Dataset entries
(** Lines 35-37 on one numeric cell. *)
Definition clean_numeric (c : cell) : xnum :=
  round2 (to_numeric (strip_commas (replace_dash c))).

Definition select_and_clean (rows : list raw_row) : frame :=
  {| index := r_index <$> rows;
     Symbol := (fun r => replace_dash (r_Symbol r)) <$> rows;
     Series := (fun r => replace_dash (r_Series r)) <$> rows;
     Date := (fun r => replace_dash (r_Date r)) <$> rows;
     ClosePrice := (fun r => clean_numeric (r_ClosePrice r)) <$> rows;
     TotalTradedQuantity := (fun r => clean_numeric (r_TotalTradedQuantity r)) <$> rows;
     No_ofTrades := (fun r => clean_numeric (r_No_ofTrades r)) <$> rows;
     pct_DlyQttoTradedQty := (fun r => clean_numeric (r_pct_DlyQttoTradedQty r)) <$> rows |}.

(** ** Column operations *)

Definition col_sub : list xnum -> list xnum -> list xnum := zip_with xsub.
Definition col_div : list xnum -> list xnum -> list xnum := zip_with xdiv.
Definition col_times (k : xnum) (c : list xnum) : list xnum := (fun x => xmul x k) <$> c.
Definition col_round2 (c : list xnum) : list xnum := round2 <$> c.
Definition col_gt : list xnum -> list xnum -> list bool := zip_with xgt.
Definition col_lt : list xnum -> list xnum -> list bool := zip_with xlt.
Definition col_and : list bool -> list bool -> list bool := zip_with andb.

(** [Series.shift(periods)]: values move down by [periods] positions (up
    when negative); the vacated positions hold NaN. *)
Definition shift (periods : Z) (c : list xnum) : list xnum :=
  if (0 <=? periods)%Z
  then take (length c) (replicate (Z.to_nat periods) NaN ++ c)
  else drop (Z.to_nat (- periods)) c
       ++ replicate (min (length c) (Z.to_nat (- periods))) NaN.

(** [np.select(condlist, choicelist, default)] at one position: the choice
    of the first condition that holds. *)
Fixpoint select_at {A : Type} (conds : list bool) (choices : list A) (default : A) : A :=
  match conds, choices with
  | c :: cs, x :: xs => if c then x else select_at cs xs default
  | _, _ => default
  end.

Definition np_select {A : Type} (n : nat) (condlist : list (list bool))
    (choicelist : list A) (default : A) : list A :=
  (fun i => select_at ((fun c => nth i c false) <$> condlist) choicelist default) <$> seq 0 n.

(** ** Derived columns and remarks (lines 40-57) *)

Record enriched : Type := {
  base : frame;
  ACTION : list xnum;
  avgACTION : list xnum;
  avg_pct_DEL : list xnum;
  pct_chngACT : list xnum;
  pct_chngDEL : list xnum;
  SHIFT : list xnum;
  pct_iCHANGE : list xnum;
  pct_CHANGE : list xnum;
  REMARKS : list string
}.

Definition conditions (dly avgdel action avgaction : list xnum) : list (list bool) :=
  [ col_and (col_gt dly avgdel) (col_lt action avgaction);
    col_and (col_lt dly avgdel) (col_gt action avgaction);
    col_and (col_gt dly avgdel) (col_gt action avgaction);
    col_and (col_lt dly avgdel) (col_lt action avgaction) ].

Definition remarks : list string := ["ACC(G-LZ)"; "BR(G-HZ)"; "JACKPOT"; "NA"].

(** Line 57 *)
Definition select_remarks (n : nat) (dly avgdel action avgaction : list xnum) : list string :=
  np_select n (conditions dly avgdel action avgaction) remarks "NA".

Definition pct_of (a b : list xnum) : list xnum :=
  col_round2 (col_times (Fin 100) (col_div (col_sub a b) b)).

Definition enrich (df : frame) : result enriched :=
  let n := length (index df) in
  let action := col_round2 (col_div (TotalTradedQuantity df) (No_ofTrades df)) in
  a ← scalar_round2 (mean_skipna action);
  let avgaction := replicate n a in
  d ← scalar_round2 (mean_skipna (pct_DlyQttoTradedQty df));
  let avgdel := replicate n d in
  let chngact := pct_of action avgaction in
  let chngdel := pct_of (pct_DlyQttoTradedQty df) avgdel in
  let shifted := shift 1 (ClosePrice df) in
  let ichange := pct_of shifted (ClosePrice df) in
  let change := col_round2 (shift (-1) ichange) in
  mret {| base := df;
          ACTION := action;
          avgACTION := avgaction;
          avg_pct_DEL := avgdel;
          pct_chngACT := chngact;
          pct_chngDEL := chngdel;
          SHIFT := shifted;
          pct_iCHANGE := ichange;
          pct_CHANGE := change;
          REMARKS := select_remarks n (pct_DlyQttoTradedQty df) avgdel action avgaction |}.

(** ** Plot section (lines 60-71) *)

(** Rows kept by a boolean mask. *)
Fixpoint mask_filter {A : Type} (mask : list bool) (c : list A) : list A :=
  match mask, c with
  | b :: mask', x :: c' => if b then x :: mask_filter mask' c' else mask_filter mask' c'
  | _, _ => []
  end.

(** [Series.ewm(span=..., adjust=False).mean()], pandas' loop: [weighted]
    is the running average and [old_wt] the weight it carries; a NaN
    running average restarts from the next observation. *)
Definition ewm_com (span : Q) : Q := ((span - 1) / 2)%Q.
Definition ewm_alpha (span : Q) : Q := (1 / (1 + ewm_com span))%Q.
--
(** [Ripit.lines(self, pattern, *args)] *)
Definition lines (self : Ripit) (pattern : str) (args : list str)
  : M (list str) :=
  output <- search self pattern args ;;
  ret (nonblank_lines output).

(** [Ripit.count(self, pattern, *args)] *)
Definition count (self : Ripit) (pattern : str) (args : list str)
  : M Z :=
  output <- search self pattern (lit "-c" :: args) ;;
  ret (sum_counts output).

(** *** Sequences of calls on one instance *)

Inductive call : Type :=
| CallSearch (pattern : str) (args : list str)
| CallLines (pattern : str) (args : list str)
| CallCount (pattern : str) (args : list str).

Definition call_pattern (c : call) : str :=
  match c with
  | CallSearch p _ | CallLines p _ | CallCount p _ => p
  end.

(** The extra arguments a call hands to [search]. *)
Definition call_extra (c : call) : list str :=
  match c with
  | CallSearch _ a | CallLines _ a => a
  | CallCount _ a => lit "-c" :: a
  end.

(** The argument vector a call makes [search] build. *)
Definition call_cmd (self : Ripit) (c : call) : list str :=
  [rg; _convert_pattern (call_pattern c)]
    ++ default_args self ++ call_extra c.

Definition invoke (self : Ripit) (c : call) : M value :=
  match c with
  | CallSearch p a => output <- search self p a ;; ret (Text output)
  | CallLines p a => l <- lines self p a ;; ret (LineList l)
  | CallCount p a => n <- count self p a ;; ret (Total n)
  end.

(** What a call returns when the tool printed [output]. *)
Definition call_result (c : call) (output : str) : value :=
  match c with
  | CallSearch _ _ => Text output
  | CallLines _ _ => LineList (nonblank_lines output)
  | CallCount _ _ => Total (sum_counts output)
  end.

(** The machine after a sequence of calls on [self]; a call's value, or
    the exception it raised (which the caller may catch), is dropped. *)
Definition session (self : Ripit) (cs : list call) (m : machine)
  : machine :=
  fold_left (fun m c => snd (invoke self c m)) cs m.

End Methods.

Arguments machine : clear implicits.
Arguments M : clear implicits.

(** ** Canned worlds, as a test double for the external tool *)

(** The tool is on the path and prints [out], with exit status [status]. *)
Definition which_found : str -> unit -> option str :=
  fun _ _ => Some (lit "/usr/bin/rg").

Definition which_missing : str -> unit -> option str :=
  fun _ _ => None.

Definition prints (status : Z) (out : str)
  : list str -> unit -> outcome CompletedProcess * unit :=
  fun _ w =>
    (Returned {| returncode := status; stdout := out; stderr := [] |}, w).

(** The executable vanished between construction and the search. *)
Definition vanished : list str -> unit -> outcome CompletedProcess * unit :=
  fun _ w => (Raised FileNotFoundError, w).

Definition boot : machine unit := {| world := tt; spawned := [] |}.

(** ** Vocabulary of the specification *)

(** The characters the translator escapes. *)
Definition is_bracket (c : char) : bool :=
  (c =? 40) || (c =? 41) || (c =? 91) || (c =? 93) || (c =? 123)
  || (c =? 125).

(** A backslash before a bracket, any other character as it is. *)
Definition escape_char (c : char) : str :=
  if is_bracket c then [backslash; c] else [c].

### Description of the task
The expected output is each line of the records above that includes the word "CallCount".

### Answer to this task
| CallCount (pattern : str) (args : list str).
  | CallSearch p _ | CallLines p _ | CallCount p _ => p
  | CallCount _ a => lit "-c" :: a
  | CallCount p a => n <- count self p a ;; ret (Total n)
  | CallCount _ _ => Total (sum_counts output)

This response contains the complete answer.